最近、多発性骨髄腫の検査として、フリーライトチェーン(FLC)の測定が行われるようになりました。FLCは、日本語で「遊離軽鎖(ゆうりけいさ)」と言います。私たちの体は、抗体(免疫グロブリン)によって異物から守られています。抗体は、重鎖(ヘビーチェーン)と軽鎖(ライトチェーン)という2つの鎖が結合してできたものですが(図)、通常は細胞内で軽鎖のほうが多くつくられますので、重鎖と結合できなかった軽鎖は細胞外へ放出され、遊離軽鎖と呼ばれるようになります。抗体は、白血球の一種である形質細胞からつくられますが、多発性骨髄腫は形質細胞に異常が起こり、がん化する(骨髄腫細胞となる)病気ですので(「感染症にかからないために」Q1参照)、遊離軽鎖の量や種類が異常を示すようになります。これを計測するのがFLC検査です。

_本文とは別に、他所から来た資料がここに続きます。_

(** * SCSI attach / mount / unplug of the guest agent (package [scsi])

    The three exported operations of the package, [Mount],
    [ControllerLunToName] and [UnplugDevice], talk to the guest kernel
    (sysfs listings, the mount system call, a control file) and poll it in
    loops that have no bound of their own.  They are embedded here as
    interaction trees over the calls they make; a world (any state machine
    that answers those calls) gives them meaning, and an interpreter with
    fuel runs a tree against a world and records the calls and answers in
    order. *)

From Stdlib Require Import ZArith NArith List String Ascii Bool Lia.
From Stdlib Require Import Strings.Byte DecimalString.
From ITree Require Import ITree Eq.Shallow.
Import ListNotations.
Import ITreeNotations.
Local Open Scope string_scope.
Local Open Scope itree_scope.

(** ** Values of the Go runtime and standard library *)

Module Go.

(** [uint8]: one of 256 values. *)
Definition uint8 : Type := Byte.byte.

(** The [%d] verb of [fmt.Sprintf] at a [uint8]. *)
Definition fmt_d (n : uint8) : string :=
  NilZero.string_of_uint (N.to_uint (Byte.to_N n)).

(** Error values.  [Errno] is [syscall.Errno]; [PathError], [LinkError] and
    [SyscallError] are the wrappers of package [os]; [Canceled] and
    [DeadlineExceeded] are the two errors of package [context];
    [Fundamental] is what [errors.Errorf] of github.com/pkg/errors builds. *)
Inductive Err : Type :=
| Errno (n : Z)
| PathError (op path : string) (e : Err)
| LinkError (op old new : string) (e : Err)
| SyscallError (call : string) (e : Err)
| ErrNotExist
| Canceled
| DeadlineExceeded
| Fundamental (msg : string)
| ErrorString (msg : string).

FLC検査によって遊離軽鎖の量や種類を計測することによって、病気の状態が正確にわかり、診断の精度が向上しました。また、治療を行っている患者さんでは、FLC検査によって、治療の効果をみることもできるようになりました。

図 抗体は重鎖と軽鎖からつくられていて、重鎖と結合できなかった軽鎖は細胞外へ放出されて遊離軽鎖となります

画像診断

もう1つ進歩がみられているのは画像診断です。骨髄腫は骨の中で島状に増殖し、病変をつくりますので、これが少なく、あるいは小さくなったかどうかを画像検査で判定し、治療の効果をみることができます。多発性骨髄腫ではこれまで、治療の効果はM蛋白(骨髄腫細胞でつくられる役に立たない抗体)の量が減ったかどうかで判断していました。ところが、治療によってこれらの検査値が正常になっても、PET(ペット)やMRI(エムアールアイ)という新しい画像検査を行うと、病変がまだ残っている場合があることがわかりました。このように、必要に応じて画像検査を行うことにより、治療の効果を正確にみることが可能になりました。今後、患者さんの状態によっては、これらの新しい画像検査を行う病院が出てくることが予想されます。

今後の展望

現在、ごく少ない骨髄腫細胞も検出する方法や骨髄腫細胞の遺伝子を検出する方法についても、研究が進められています。これらの検査法が実施できるようになれば、治療の効果をもっと詳しくみることができますので、その効果に応じて、患者さんごとにきめ細かな治療が行えるようになります。その結果、治療の効果がさらに高くなり、ひいては治癒につながることも考えられますので、検査法の進歩は非常に大切な意味をもっていると思います。